I think creating a test application, added to INSTALLED_APPS in test settings, which provides it's own translations is a much cleaner approach. Your tests would be simplified to translation.activate('fr'); self.assertEqual('xxx_anything', gettext('anything'), 'i18n support should be activated.').

With simple tests, other developers could quickly follow-up and see that the test app's package contains a /locale directory, which should immediately document your approach.

2
votes

You can do the following to replace the ugettext method on the default translation object:

from django.utils.translation.trans_real import get_language, translation

translation(get_language()).ugettext = mock_ugettext
0
votes

It seems you're not patching the correct module. If it's your foo/models.py which has the from django.utils.translations import ugettext_lazy as _ statement, then _ is in the namespace of the foo.models module, and this is where you have to patch.

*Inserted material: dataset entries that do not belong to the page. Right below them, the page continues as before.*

(** The stored history of the transient enhancers of a chain. *)
Definition histories (chain : list Enhancer) : list (option (list R)) :=
  flat_map (fun e => match e with
                     | TransientEnhancer _ _ prev => [prev]
                     | _ => []
                     end) chain.

(** The no-op configuration with one transient enhancer as its chain. *)
Definition transient_config (sensitivity attack_boost : R)
           (prev : option (list R)) : AudioUpscaler :=
  Upscaler.with_chain noop_config
    [TransientEnhancer sensitivity attack_boost prev].

(** The no-op configuration with two transient enhancers of sensitivity 0
    as its chain. *)
Definition two_transients_config (attack_boost1 attack_boost2 : R)
           (prev1 prev2 : option (list R)) : AudioUpscaler :=
  Upscaler.with_chain noop_config
    [TransientEnhancer 0 attack_boost1 prev1;
     TransientEnhancer 0 attack_boost2 prev2].

(** ** Notions of the further properties *)

(** All the samples of an input or an output, the left column first. *)
Definition samples_of (a : audio) : list R :=
  match a with
  | Mono samples => samples
  | Stereo rows => map fst rows ++ map snd rows
  end.

(** The number of samples per channel. *)
Definition rows_of (a : audio) : nat :=
  match a with
  | Mono samples => length samples
  | Stereo rows => length rows
  end.

(** [is_stereo] of [process_audio], on the two shapes of the model. *)
Definition is_stereo (a : audio) : bool :=
  match a with
  | Mono _ => false
  | Stereo _ => true
  end.

(** Every sample, or magnitude, is zero. *)
Definition silent (l : list R) : Prop := Forall (fun x => x = 0) l.

(** An enhancer without what it has heard. *)
Definition configuration (e : Enhancer) : Enhancer :=
  match e with
  | TransientEnhancer s ab _ => TransientEnhancer s ab None
  | _ => e
  end.

(** The enhancer is a [SpectralWidener]. *)
Definition is_widener (e : Enhancer) : bool :=
  match e with
  | SpectralWidener _ _ => true
  | _ => false
  end.

(** The drive of an exciter is not zero. *)
Definition nonzero_drive (e : Enhancer) : Prop :=
  match e with
  | ExciterEnhancer d _ => d <> 0
  | _ => True
  end.

(** What the enhancer stored of the frames it has seen. *)
Definition history (e : Enhancer) : option (list R) :=
  match e with
  | TransientEnhancer _ _ prev => prev
  | _ => None
  end.

(** The enhancer is a [TransientEnhancer]. *)
Definition is_transient (e : Enhancer) : bool :=
  match e with
  | TransientEnhancer _ _ _ => true
  | _ => false
  end.

(** The calls of [process] that return real numbers: a harmonic enhancer
    takes the power of every harmonic it boosts, an exciter divides by its
    drive, and a transient enhancer subtracts the magnitudes it stored. *)
Definition accepts (e : Enhancer) (magnitudes : list R) : Prop :=
  match e with
  | HarmonicEnhancer _ hd _ =>
      let n := length magnitudes in
      let fundamental_idx :=
        Np.argmax (firstn (Nat.min (n / 5) 100) magnitudes) in
      forall harmonic,
        (2 <= harmonic <= 7)%nat -> (0 < fundamental_idx)%nat ->
        (fundamental_idx * harmonic < n)%nat ->
        power_in_range harmonic hd
  | ExciterEnhancer d _ => d <> 0 \/ magnitudes = []
  | TransientEnhancer _ _ (Some prev) =>
      length prev = length magnitudes \/ length prev = 1%nat
  | _ => True
  end.

(** A chain that can take spectra of [bins] bins, one after the other. *)
Definition ready (chain : list Enhancer) (bins : nat) : Prop :=
  Forall (fun e => history_fits e bins /\ nonzero_drive e
                   /\ decay_in_range e) chain.

(** Every sample, or magnitude, times the gain [c]. *)
Definition scale (c : R) (l : list R) : list R := map (fun x => x * c) l.

(** The enhancer after frames [c] times as loud. *)
Definition scale_history (c : R) (e : Enhancer) : Enhancer :=
  match e with
  | TransientEnhancer s ab (Some prev) =>
      TransientEnhancer s ab (Some (scale c prev))
  | _ => e
  end.

(** The enhancer is an [ExciterEnhancer]. *)
Definition is_exciter (e : Enhancer) : bool :=
  match e with
  | ExciterEnhancer _ _ => true
  | _ => false
  end.

(** The upscaler with another [intensity]. *)
Definition with_intensity (self : AudioUpscaler) (i : R) : AudioUpscaler :=
  {| intensity := i;
     harmonics_boost := harmonics_boost self;
     noise_reduction := noise_reduction self;
     dynamic_boost := dynamic_boost self;
     clarity_enhance := clarity_enhance self;
     enhancer_chain := enhancer_chain self |}.

(** The upscaler whose transient enhancers heard everything [c] times as
    loud. *)
Definition scale_histories (c : R) (self : AudioUpscaler) : AudioUpscaler :=
  Upscaler.with_chain self (map (scale_history c) (enhancer_chain self)).

(** What a run returns, without the state it leaves. *)
Definition returned {A S : Type} (r : result (A * S)) : result A :=
  '(a, _) <- r ;; Ok a.

(** [f] applied to what a computation returns. *)
Definition lift {A B : Type} (f : A -> B) (r : result A) : result B :=
  a <- r ;; Ok (f a).

(** No enhancer of the chain is an exciter. *)
Definition no_exciter (self : AudioUpscaler) : Prop :=
  forallb (fun e => negb (is_exciter e)) (enhancer_chain self) = true.

(** No stage of a run switches on a comparison that the level of the
    magnitudes decides: the noise floor stage is off, the dynamic range
    stage is off or expands (its clamp then only meets magnitudes it sets
    to zero), and the chain holds wideners only (no arg-max of a harmonic
    enhancer, no threshold of a transient enhancer, no saturation of an
    exciter). *)
Definition gateless (self : AudioUpscaler) : Prop :=
  noise_reduction self <= 0 /\ 1 <= dynamic_boost self
  /\ forallb is_widener (enhancer_chain self) = true.

(** No enhancer of the chain is a transient enhancer. *)
Definition stateless (self : AudioUpscaler) : Prop :=
  forallb (fun e => negb (is_transient e)) (enhancer_chain self) = true.

(** [_process_frame] from the enhanced magnitudes on. *)
Definition after_stages (self : AudioUpscaler) (em p : list R)
  : result (list R * AudioUpscaler) :=
  '(enhanced_magnitudes, enhanced_phases, chain) <-
    match enhancer_chain self with
    | [] => Ok (em, p, [])
    | _ => apply_enhancer_chain em p (enhancer_chain self)
    end ;;
  enhanced_frame <- Upscaler.synthesize enhanced_magnitudes enhanced_phases ;;
  Ok (enhanced_frame, Upscaler.with_chain self chain).

(** The rows of a two-column input, or the samples, times [c]. *)
Definition scale_audio (c : R) (a : audio) : audio :=
  match a with
  | Mono samples => Mono (scale c samples)
  | Stereo rows => Stereo (map (fun r => (fst r * c, snd r * c)) rows)
  end.

(** ** Configuration: enhancers by name, presets *)

(** Python's string methods, on ASCII strings. *)
Module Str.

(** One character of [s.lower()] *)
Definition lower_char (c : Ascii.ascii) : Ascii.ascii :=
  let n := Ascii.nat_of_ascii c in
  if ((65 <=? n) && (n <=? 90))%nat then Ascii.ascii_of_nat (n + 32) else c.

(** [s.lower()] *)
Fixpoint lower (s : String.string) : String.string :=
  match s with
  | String.EmptyString => String.EmptyString
  | String.String c t => String.String (lower_char c) (lower t)
  end.

(** [s.replace(old, new)] for a non-empty [old], read from the left: [skip]
    counts the characters of an occurrence of [old] still to step over. *)
Fixpoint replace_from (old new : String.string) (skip : nat)
         (s : String.string) : String.string :=
  match s with
  | String.EmptyString => String.EmptyString
  | String.String c t =>
      match skip with
      | S k => replace_from old new k t
      | O =>
          if String.prefix old s
          then String.append new
                 (replace_from old new (String.length old - 1) t)
          else String.String c (replace_from old new 0 t)
      end
  end.

(** [s.replace(old, new)] *)
Definition replace (old new s : String.string) : String.string :=
  replace_from old new 0 s.

End Str.

(** [os.path.join(a, b)] on POSIX *)
Definition path_join (a b : String.string) : String.string :=
  if String.prefix "/"%string b then b
  else if String.eqb a ""%string then b
  else if String.eqb (String.substring (String.length a - 1) 1 a) "/"%string
       then String.append a b
       else String.append a (String.append "/"%string b).

(** The exceptions of the configuration code: the two that it adds to the
    exceptions of the signal path. *)
Inductive config_exn : Type :=
| KeyError            (* a dict has no such key *)
| TypeError           (* a constructor was given a keyword it does not have *)
| Raised (e : exn).   (* an exception of the signal path *)

(** What the configuration code returns or raises. *)
Inductive outcome (A : Type) : Type :=
| Return (a : A)
| Throw (e : config_exn).
Arguments Return {A} a.
Arguments Throw {A} e.

Definition and_then {A B : Type} (c : outcome A) (k : A -> outcome B)
  : outcome B :=
  match c with
  | Return a => k a
  | Throw e => Throw e
  end.

(** The [name] property of [SpectralEnhancer]: the name of the class. *)
Definition name (e : Enhancer) : String.string :=
  match e with
  | HarmonicEnhancer _ _ _ => "HarmonicEnhancer"%string
  | SpectralWidener _ _ => "SpectralWidener"%string
  | ExciterEnhancer _ _ => "ExciterEnhancer"%string
  | TransientEnhancer _ _ _ => "TransientEnhancer"%string
  end.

with mock.patch('foo.models._', return_value='MOCKED_TRANSLATION'):
    ...

or

with mock.patch('foo.models._') as mock_ugettext_lazy:
    mock_ugettext_lazy.side_effect = lambda x: x + ' translated'
    ...
    assert translated_text = 'example_text translated'

If you have multiple modules using ugettext_lazy, then you can do it like so:

with mock.patch('foo.models._', side_effect=mock_translator), \
     mock.patch('bar._', side_effect=mock_translator):
    ...

Unfortunately, there is no one-liner to mock it for all modules that use ugettext_lazy, because once the function is imported in your modules, it's pointless to change django.utils.translations.ugettext_lazy -- the original references will keep pointing to the original function.